Grosse + copie
délivrées le
à
COUR D'APPEL DE MONTPELLIER
1re chambre sociale
ARRET DU 27 OCTOBRE 2022
Numéro d'inscription au répertoire général :
N° RG 19/02985 - N° Portalis DBVK-V-B7D-OEGY
ARRET N°
Décision déférée à la Cour :
Jugement du 15 AVRIL 2019
CONSEIL DE PRUD'HOMMES - FORMATION PARITAIRE DE SETE - N° RG 18/00009
APPELANT :
Monsieur [O] [E]
né le 09 Décembre 1968 à [Localité 3]
de nationalité Française
[Adresse 2]
[Adresse 2]
Représenté par Maître Guilhem DEPLAIX, avocat au barreau de MONTPELLIER
(bénéficie d'une aide juridictionnelle Partielle numéro 2019/007640 du 05/06/2019 accordée par le bureau d'aide juridictionnelle de MONTPELLIER)
INTIMEE :
SAS AURIAC Prise en la personne de son représentant légal, domicilié en cette qualité audit siège.
[Adresse 1]
[Adresse 1]
Représentée par Maître Alexandra DENJEAN DUHIL DE BENAZE de la SELARL LEXEM CONSEIL, avocat postulant au barreau de MONTPELLIER et Maître BRUNA Hugo, substituant Maître Raymond RUDIO de la SCP BRUNET - RUDIO - GRAVELLE, avocat plaidant au barreau de GRASSE
Ordonnance de clôture du 23 Août 2022
COMPOSITION DE LA COUR :
En application des dispositions des articles 805 et 907 du code de procédure civile, l'affaire a été débattue le 13 SEPTEMBRE 2022,en audience publique, les avocats ne s'y étant pas opposés, devant Madame Florence FERRANET, Conseiller, chargé du rapport.

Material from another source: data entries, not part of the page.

Lemma b64_char_facts v : 0 <= v < 64 → b64_val (b64_char v) = Some v ∧ b64_ok (b64_char v) ∧ b64_char v ≠ 61.
Proof.
  intros Hv. assert (v ∈ seqZ 0 64) as Hi by (apply elem_of_seqZ; lia). clear Hv. revert v Hi. apply Forall_forall.
  vm_compute. repeat constructor; discriminate.
Qed.

(** Induction by three bytes. *)
Lemma three_ind (Q : bytes → Prop) :
  Q [] → (∀ x, Q [x]) → (∀ x y, Q [x; y]) → (∀ x y z b, Q b → Q (x :: y :: z :: b)) → ∀ b, Q b.
Proof.
  intros H0 H1 H2 H3. fix IH 1. intros [|x [|y [|z b]]]; [apply H0|apply H1|apply H2|apply H3, IH].
Qed.

Lemma b64_quanta_encode b : bytes_ok b → b64_quanta (b64_encode b) = Some b ∧ Forall b64_ok (b64_encode b) ∧ (b ≠ [] → b64_encode b ≠ []).
Proof.
  assert (∀ v, 0 <= v < 64 → b64_val (b64_char v) = Some v) as Hv by (intros v Hv; by apply b64_char_facts).
  assert (∀ v, 0 <= v < 64 → b64_ok (b64_char v)) as Ho by (intros v Ho; by apply b64_char_facts).
  assert (∀ v, 0 <= v < 64 → (b64_char v =? 61) = false) as Hn by (intros v Hn; by apply Z.eqb_neq, b64_char_facts).
  assert (b64_ok 61) as H61 by (unfold b64_ok; lia).
  induction b as [|x|x y|x y z b IH] using three_ind; intros Hok; [done|..]; unfold bytes_ok in Hok;
    rewrite ?Forall_cons in Hok; unfold byte_ok in Hok.
  - destruct Hok as [Hx _]. cbn [b64_encode b64_quanta].
    rewrite !Hv by (Z.to_euclidean_division_equations; lia). cbn [mbind option_bind Z.eqb andb Pos.eqb].
    rewrite Z.mod_mul by done. split_and!; [|repeat constructor; try done; apply Ho; Z.to_euclidean_division_equations; lia|done].
    change (bool_decide (@nil Z = [])) with true. cbn [andb Z.eqb]. do 2 f_equal. Z.to_euclidean_division_equations; lia.
  - destruct Hok as (Hx & Hy & _). cbn [b64_encode b64_quanta].
    rewrite !Hv, Hn by (Z.to_euclidean_division_equations; lia). cbn [mbind option_bind Z.eqb andb Pos.eqb].
    rewrite Z.mod_mul by done. split_and!; [|repeat constructor; try done; apply Ho; Z.to_euclidean_division_equations; lia|done].
    change (bool_decide (@nil Z = [])) with true. cbn [andb Z.eqb]. do 2 f_equal; [|f_equal]; Z.to_euclidean_division_equations; lia.
  - destruct Hok as (Hx & Hy & Hz & Hok). destruct (IH Hok) as (IH1 & IH2 & _). cbn [b64_encode b64_quanta].
    rewrite !Hv, !Hn by (Z.to_euclidean_division_equations; lia). cbn [mbind option_bind]. rewrite IH1. cbn [mbind option_bind].
    split_and!; [|repeat constructor; try done; apply Ho; Z.to_euclidean_division_equations; lia|done].
    do 2 f_equal; [|f_equal; [|f_equal]]; Z.to_euclidean_division_equations; lia.
Qed.

Lemma skip_newlines_ok s : Forall b64_ok s → skip_newlines s = s.
Proof.
  unfold skip_newlines. induction 1 as [|c s Hc _ IH]; [done|]. cbn [List.filter]. unfold b64_ok in Hc.
  rewrite (proj2 (Z.eqb_neq c 13)), (proj2 (Z.eqb_neq c 10)) by lia. cbn [orb negb]. by rewrite IH.
Qed.

Lemma b64_round_trip b : bytes_ok b → b64_decode (b64_encode b) = Some b.
Proof. intros Hb. destruct (b64_quanta_encode b Hb) as (H1 & H2 & _). unfold b64_decode. by rewrite skip_newlines_ok. Qed.

Lemma len_b64_encode b : 3 * len (b64_encode b) <= 4 * len b + 8.
Proof. induction b as [|x|x y|x y z b IH] using three_ind; unfold len in *; cbn [b64_encode length] in *; lia. Qed.

(** ** The order of strings *)

(** [sort.Strings]: bytewise. *)
Fixpoint bytes_leb (a b : bytes) : bool :=
  match a, b with
  | [], _ => true
  | _ :: _, [] => false
  | x :: a, y :: b => if x <? y then true else if y <? x then false else bytes_leb a b
  end.
Definition bytes_le (a b : bytes) : Prop := bytes_leb a b = true.
#[export] Instance bytes_le_dec : RelDecision bytes_le := λ a b, decide (bytes_leb a b = true).

Lemma bytes_leb_total a : ∀ b, bytes_leb a b = true ∨ bytes_leb b a = true.
Proof.
  induction a as [|x a IH]; intros [|y b]; simpl; auto.
  destruct (Z.ltb_spec x y), (Z.ltb_spec y x); auto; lia.
Qed.
Lemma bytes_leb_antisym a : ∀ b, bytes_leb a b = true → bytes_leb b a = true → a = b.
Proof.
  induction a as [|x a IH]; intros [|y b]; simpl; try done.
  destruct (Z.ltb_spec x y), (Z.ltb_spec y x); try done; try lia. intros. f_equal; [lia|by apply IH].
Qed.
Lemma bytes_leb_trans a : ∀ b c, bytes_leb a b = true → bytes_leb b c = true → bytes_leb a c = true.
Proof.
  induction a as [|x a IH]; intros [|y b] [|z c]; simpl; try done.
  destruct (Z.ltb_spec x y), (Z.ltb_spec y x), (Z.ltb_spec y z), (Z.ltb_spec z y), (Z.ltb_spec x z), (Z.ltb_spec z x);
    try done; try lia. apply IH.
Qed.
#[export] Instance bytes_le_total : Total bytes_le.
Proof. intros a b. apply bytes_leb_total. Qed.
#[export] Instance bytes_le_antisym : AntiSymm (=) bytes_le.
Proof. intros a b. apply bytes_leb_antisym. Qed.
#[export] Instance bytes_le_trans : Transitive bytes_le.
Proof. intros a b c. apply bytes_leb_trans. Qed.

Ce magistrat a rendu compte des plaidoiries dans le délibéré de la cour, composée de :
Monsieur Philippe DE GUARDIA, Président de chambre
Madame Florence FERRANET, Conseiller
Monsieur Jacques FOURNIE, Conseiller
Greffière lors des débats : Madame Isabelle CONSTANT
ARRET :
- Contradictoire ;
- prononcé par mise à disposition de l'arrêt au greffe de la cour, les parties en ayant été préalablement avisées dans les conditions prévues au deuxième alinéa de l'article 450 du code de procédure civile ;
- signé par Monsieur Philippe DE GUARDIA, Président de chambre, et par Madame Isabelle CONSTANT, Greffière.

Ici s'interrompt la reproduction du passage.